• **Aim of the task**:
Lines in the listing below containing the string "Lemma" are to be identified and copied.

• **Data to examine**:
(* ===== verification/EvWakeup.v ===== *)
(** The contract of the io watchers of ev.c with the epoll backend: calls of a
    client, the registration of descriptors, the delivery of events, and the new
    epoll instance after a fork; and two bugs, descriptors that are forgotten and
    the mask noted for a registration that failed. *)
From S2P Require Import Prelude EvTime Ev EvPending EvTimer EvIo EvIoRep EvIoOps EvIoEvents EvIoReify EvEpoll EvEpollOk EvPoll.

Open Scope c_scope.

(** * A new loop *)

Definition fresh_io (x : ev_watcher) : Prop := active x = 0 /\ pending x = 0 /\ priority_ok x.

Lemma init_io_ok rt now ws :
  ws !! pending_w = None -> ws !! null = None -> map_Forall (fun _ => fresh_io) ws ->
  io_state (loop_init rt now ws) (fun _ => []) [] [] (fun _ => []).
Proof.
  intros Hnone Hnull Hws.
  assert (forall w x, mem (loop_init rt now ws) !! w = Some x -> fresh_io x) as Hall.
  { intros w x. simpl. destruct (decide (w = pending_w)) as [->|Hne]; [rewrite lookup_insert_eq; by intros [= <-]|].
    rewrite lookup_insert_ne by done. apply Hws. }
  assert (forall fd, array_get (anfds (loop_init rt now ws)) fd = None) as Hnil
    by (intros fd; unfold array_get; simpl; by destruct (fd <? 0)).
  split; [split|..]; try done; try (intros fd a Hfd; by rewrite Hnil in Hfd).
  - constructor.
  - intros w x n fd e (y & Hy & ->)%bare_back _ Ha. destruct (Hall w y Hy) as [H _]. simpl in Ha. congruence.
  - constructor.
  - intros fd Hfd. by apply elem_of_nil in Hfd.
  - split; [done|]. by exists [].
  - apply init_pending_ok. intros w x Hx. apply (Hws w x Hx).
  - intros w x Hx. apply (Hall w x Hx).
  - intros fd [H|H]; [done|by apply elem_of_nil in H].
  - unfold io_map. simpl. rewrite !lookup_omap, lookup_insert_eq, lookup_insert_ne by done. by rewrite Hnull.
Qed.

(** * Events in queues *)

Lemma feed_in w revents (st : queue) : exists e, (w, e) ∈ feed w revents st /\ revents .| e = e.
Proof.
  unfold feed. case_decide as H.
  - apply list_elem_of_fmap in H as ([w' e] & -> & Hin). exists (e .| revents). split.
    + apply list_elem_of_fmap. exists (w', e). split; [by rewrite decide_True|done].
    + by rewrite Z.lor_comm, <- Z.lor_assoc, Z.lor_diag.
  - exists revents. split; [set_solver|apply Z.lor_diag].
Qed.

Lemma feed_keeps w e w' revents (st : queue) :
  (w, e) ∈ st -> exists e', (w, e') ∈ feed w' revents st /\ e .| e' = e'.
Proof.
  intros Hin. unfold feed. case_decide as H.
  - destruct (decide (w = w')) as [->|Hne].
    + exists (e .| revents). split; [|by rewrite Z.lor_assoc, Z.lor_diag].
      apply list_elem_of_fmap. exists (w', e). split; [by rewrite decide_True|done].
    + exists e. split; [|apply Z.lor_diag]. apply list_elem_of_fmap. exists (w, e). split; [by rewrite decide_False|done].
  - exists e. split; [set_solver|apply Z.lor_diag].
Qed.

Lemma feed_inv w e w' revents (st : queue) :
  (w, e) ∈ feed w' revents st -> (w, e) ∈ st \/ (w = w' /\ exists e0, e = e0 .| revents /\ ((w, e0) ∈ st \/ e0 = 0)).
Proof.
  unfold feed. case_decide as H.
  - intros ([w0 e0] & E & Hin)%list_elem_of_fmap. case_decide as D; simpl in *.
    + injection E as -> ->. subst. right. split; [done|]. exists e0. auto.
    + injection E as -> ->. by left.
  - intros [?|[= -> ->]%list_elem_of_singleton]%elem_of_app; [by left|]. right. split; [done|]. exists 0.
    split; [by rewrite Z.lor_0_l|by right].
Qed.

(** [w] is pending with at least the events [e]. *)
Definition awaits (P : queues) (pri : Z) (w : W) (e : Z) : Prop := exists e', (w, e') ∈ P pri /\ e .| e' = e'.

Section queues.
Context (pri : W -> Z).

Lemma fed_awaits P w e : awaits (fed P w (pri w) e) (pri w) w e.
Proof. unfold awaits, fed, upd. rewrite decide_True by done. apply feed_in. Qed.

Lemma fed_keeps P w p e w' e' : awaits P p w e -> awaits (fed P w' (pri w') e') p w e.
Proof.
  intros (e0 & Hin & He). unfold awaits, fed, upd. case_decide as D; [|by exists e0]. subst p.
  destruct (feed_keeps w e0 w' e' (P (pri w')) Hin) as (e1 & Hin1 & He1). exists e1. split; [done|].
  rewrite <- He1, Z.lor_assoc, He. done.
Qed.

Lemma fd_fed_keeps m r ws P p w e : awaits P p w e -> awaits (fd_fed pri m r ws P) p w e.
Proof.
  revert P. induction ws as [|w' ws IH]; intros P H; [done|]. cbn [fd_fed foldl]. apply IH.
  destruct (mask_of m w' .& r =? 0); [done|]. by apply fed_keeps.
Qed.

Lemma fd_fed_awaits m r ws P w :
  w ∈ ws -> mask_of m w .& r <> 0 -> awaits (fd_fed pri m r ws P) (pri w) w (mask_of m w .& r).
Proof.
  revert P. induction ws as [|w' ws IH]; intros P; [by intros ?%elem_of_nil|]. cbn [fd_fed foldl].
  intros [->|Hin]%elem_of_cons H; [|by apply IH]. apply (fd_fed_keeps m r ws). rewrite (proj2 (Z.eqb_neq _ _)) by done. apply fed_awaits.
Qed.
End queues.

(** * The loop between its steps *)

Section epoll.
Context {K : Type} `{!Kernel K, !KernelLaws K}.

(** No descriptor has changed since the kernel was told; [n] more changes fit. *)
Record settled (n : Z) (s : ev_loop * K) (I : chains) (P : queues) : Prop := Settled {
  se_io : io_state s.1 I [] [] P;
  se_epoll : epoll_ok n s;
  se_watched : watched epoll_watches in_step s I [];
}.

(** What the active watchers of [fd] wait for. *)
Definition wanted (l : ev_loop) (I : chains) (fd : Z) : Z := interest (bare l) (I fd).

Lemma settled_events l I P fd a :
  io_state l I [] [] P -> array_get (anfds l) fd = Some a -> reify a = 0 /\ fd_events a = wanted l I fd.
Proof.
  intros Hs Ha. pose proof (ios_ok _ _ _ _ _ Hs) as Hok.
  assert (reify a = 0) as Hr.
  { destruct (io_reify _ _ _ _ Hok fd a Ha) as [_ H]. destruct (decide (reify a = 0)) as [|Hne]; [done|]. apply H in Hne. by apply elem_of_nil in Hne. }
  split; [done|]. by apply (io_sync _ _ _ _ Hok fd a Ha).
Qed.

Lemma settled_wanted n l (k : K) I P fd :
  settled n (l, k) I P -> in_step (l, k) fd -> wanted l I fd <> 0 -> epoll_watches (l, k) fd (wanted l I fd).
Proof.
  intros [Hs _ Hw] Hst Hwant. cbn [fst] in Hs. pose proof (ios_ok _ _ _ _ _ Hs) as Hok. unfold wanted in *.
  destruct (array_get (anfds l) fd) as [a|] eqn:Ha.
  2:{ rewrite (io_none _ _ _ _ Hok fd Ha) in Hwant. done. }
  destruct (settled_events l I P fd a Hs Ha) as [Hr E]. unfold wanted in E. rewrite <- E in Hwant |- *.
  apply (Hw fd a Ha); [right; by intros ?%elem_of_nil|done|by rewrite Hr|done].
Qed.

(** Descriptors that are always ready and have watchers. *)
Lemma alive_wanted n l (k : K) I P fd :
  settled n (l, k) I P -> alive l fd = true <-> snubbed l fd /\ wanted l I fd <> 0.
Proof.
  intros [Hs _ _]. cbn [fst] in Hs. unfold alive, snubbed, marks. destruct (array_get (anfds l) fd) as [a|] eqn:Ha.
  - destruct (settled_events l I P fd a Hs Ha) as [_ <-]. cbn [fst]. rewrite andb_true_iff, !negb_true_iff, !Z.eqb_neq. done.
  - cbn [fst]. split; [done|by intros [H _]].
Qed.

(** ** Telling the kernel *)

Lemma reify_settles n l (k : K) I todo P :
  io_state l I [] todo P -> 0 <= n -> epoll_ok (n + 2 * Z.of_nat (length (used l))) (l, k) ->
  watched epoll_watches in_step (l, k) I todo -> roomy (total I (used l)) l ->
  exists l' k' D cs, fd_reify epoll_modify (l, k) = Some (l', k') /\ NoDup D /\ made k cs k' /\
    (forall fd, fd ∈ D -> fd ∈ todo /\ I fd <> [] /\ refusal cs fd) /\
    settled n (l', k') (without D I) (abandon (prio l) I D P) /\ (forall fd, fd ∉ D -> epoll_kept (l, k) (l', k') fd) /\ io_map l' = given_up I D (io_map l) /\
    same_priorities l l' /\ clock_frame l l' /\ forall m, roomy (m + total I (used l)) l -> roomy m l'.
Proof.
  intros Hs Hn Hok Hw Hroom.
  destruct (fd_reify_ok epoll_modify epoll_watches in_step epoll_kept (epoll_sane (history k)) (refused_since (history k)) (prio l)
      l k I todo P n Hs Hn) as
    (l' & k' & D & Hrun & Hnd & HD & _ & Hs' & Hw' & Hk & _ & [Hok' (cs & Hh & Hreal)] & Hpr & Hclk & Hm & Hr); [|done..|].
  { split; [done|]. exists []. by split. }
  exists l', k', D, cs. split_and!; try done. intros fd Hfd. destruct (HD fd Hfd) as (H1 & H2 & cs' & Hh' & _ & H3).
  cbn [snd] in Hh. rewrite Hh in Hh'. by apply app_inv_tail in Hh' as <-.
Qed.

• **Written solution**:
Lemma init_io_ok rt now ws :
Lemma feed_in w revents (st : queue) : exists e, (w, e) ∈ feed w revents st /\ revents .| e = e.
Lemma feed_keeps w e w' revents (st : queue) :
Lemma feed_inv w e w' revents (st : queue) :
Lemma fed_awaits P w e : awaits (fed P w (pri w) e) (pri w) w e.
Lemma fed_keeps P w p e w' e' : awaits P p w e -> awaits (fed P w' (pri w') e') p w e.
Lemma fd_fed_keeps m r ws P p w e : awaits P p w e -> awaits (fd_fed pri m r ws P) p w e.
Lemma fd_fed_awaits m r ws P w :
Lemma settled_events l I P fd a :
Lemma settled_wanted n l (k : K) I P fd :
Lemma alive_wanted n l (k : K) I P fd :
Lemma reify_settles n l (k : K) I todo P :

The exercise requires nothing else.